• _Data supplied_:
########

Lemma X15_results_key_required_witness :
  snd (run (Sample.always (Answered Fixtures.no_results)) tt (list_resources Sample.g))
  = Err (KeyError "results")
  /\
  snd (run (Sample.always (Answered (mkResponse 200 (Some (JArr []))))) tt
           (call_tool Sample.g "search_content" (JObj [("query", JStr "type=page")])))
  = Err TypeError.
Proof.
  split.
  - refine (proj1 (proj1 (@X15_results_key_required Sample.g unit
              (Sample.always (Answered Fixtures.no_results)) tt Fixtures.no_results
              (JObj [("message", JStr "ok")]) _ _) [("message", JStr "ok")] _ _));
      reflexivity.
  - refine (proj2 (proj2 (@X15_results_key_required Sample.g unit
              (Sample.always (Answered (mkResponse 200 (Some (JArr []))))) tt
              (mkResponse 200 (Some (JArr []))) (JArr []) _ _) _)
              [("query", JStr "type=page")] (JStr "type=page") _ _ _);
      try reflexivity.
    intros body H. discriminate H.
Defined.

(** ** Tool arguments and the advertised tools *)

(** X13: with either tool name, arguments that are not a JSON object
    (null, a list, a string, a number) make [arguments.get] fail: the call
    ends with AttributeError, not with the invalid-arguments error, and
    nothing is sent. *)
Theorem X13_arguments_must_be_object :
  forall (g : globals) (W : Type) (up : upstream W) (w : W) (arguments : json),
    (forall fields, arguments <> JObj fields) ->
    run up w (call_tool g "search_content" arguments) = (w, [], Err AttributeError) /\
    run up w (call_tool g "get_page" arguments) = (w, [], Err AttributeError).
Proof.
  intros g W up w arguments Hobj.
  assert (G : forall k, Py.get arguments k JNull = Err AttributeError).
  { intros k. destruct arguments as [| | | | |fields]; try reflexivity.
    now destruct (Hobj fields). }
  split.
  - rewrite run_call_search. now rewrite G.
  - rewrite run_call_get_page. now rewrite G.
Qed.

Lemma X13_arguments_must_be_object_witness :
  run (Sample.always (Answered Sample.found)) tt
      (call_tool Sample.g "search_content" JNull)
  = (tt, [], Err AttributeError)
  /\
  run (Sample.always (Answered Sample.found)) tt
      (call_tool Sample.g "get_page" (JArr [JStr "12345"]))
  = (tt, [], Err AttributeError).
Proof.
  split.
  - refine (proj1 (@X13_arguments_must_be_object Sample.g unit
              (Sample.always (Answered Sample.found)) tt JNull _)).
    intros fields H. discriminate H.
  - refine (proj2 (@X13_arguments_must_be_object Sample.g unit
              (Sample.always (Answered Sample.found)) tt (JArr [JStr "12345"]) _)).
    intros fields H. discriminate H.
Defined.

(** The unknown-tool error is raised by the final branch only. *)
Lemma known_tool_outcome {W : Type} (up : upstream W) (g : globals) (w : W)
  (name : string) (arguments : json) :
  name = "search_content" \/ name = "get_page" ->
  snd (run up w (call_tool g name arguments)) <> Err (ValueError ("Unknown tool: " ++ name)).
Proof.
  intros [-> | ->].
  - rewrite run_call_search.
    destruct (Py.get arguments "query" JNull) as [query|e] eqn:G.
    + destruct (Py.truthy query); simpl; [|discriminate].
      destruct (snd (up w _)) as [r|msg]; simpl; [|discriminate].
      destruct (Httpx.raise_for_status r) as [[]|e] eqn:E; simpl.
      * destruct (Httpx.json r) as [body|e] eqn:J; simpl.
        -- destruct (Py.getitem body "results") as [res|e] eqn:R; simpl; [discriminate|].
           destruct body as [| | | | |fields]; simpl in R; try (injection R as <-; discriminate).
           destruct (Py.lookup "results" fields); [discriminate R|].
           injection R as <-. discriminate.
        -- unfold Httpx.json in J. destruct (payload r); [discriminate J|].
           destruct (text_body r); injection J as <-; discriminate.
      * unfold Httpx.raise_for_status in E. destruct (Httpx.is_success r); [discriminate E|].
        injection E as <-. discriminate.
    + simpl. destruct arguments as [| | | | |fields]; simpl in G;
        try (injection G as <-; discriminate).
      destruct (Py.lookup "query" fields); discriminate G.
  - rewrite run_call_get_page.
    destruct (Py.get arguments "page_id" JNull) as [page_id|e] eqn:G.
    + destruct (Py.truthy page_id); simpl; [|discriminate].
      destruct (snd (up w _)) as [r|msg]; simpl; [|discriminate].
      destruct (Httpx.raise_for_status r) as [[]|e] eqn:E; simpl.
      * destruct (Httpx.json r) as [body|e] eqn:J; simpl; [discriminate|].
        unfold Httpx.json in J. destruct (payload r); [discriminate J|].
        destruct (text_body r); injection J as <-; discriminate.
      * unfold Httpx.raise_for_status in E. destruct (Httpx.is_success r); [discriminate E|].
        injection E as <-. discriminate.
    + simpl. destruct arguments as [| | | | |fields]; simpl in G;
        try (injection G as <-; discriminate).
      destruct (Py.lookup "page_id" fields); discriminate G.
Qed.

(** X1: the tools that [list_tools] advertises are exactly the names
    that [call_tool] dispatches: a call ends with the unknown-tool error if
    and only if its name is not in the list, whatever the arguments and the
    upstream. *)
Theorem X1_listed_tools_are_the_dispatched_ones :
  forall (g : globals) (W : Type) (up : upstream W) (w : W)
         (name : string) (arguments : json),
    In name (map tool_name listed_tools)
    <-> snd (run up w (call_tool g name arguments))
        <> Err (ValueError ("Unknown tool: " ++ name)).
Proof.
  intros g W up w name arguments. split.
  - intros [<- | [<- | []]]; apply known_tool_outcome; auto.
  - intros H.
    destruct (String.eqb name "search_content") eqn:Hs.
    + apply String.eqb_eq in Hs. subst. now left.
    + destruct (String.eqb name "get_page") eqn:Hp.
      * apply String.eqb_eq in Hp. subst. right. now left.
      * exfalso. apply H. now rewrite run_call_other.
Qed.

########

• _Try it_: Go over the listing above and return each line with "AttributeError".

• _Response area_:
    ends with AttributeError, not with the invalid-arguments error, and
    run up w (call_tool g "search_content" arguments) = (w, [], Err AttributeError) /\
    run up w (call_tool g "get_page" arguments) = (w, [], Err AttributeError).
  assert (G : forall k, Py.get arguments k JNull = Err AttributeError).
  = (tt, [], Err AttributeError)
  = (tt, [], Err AttributeError).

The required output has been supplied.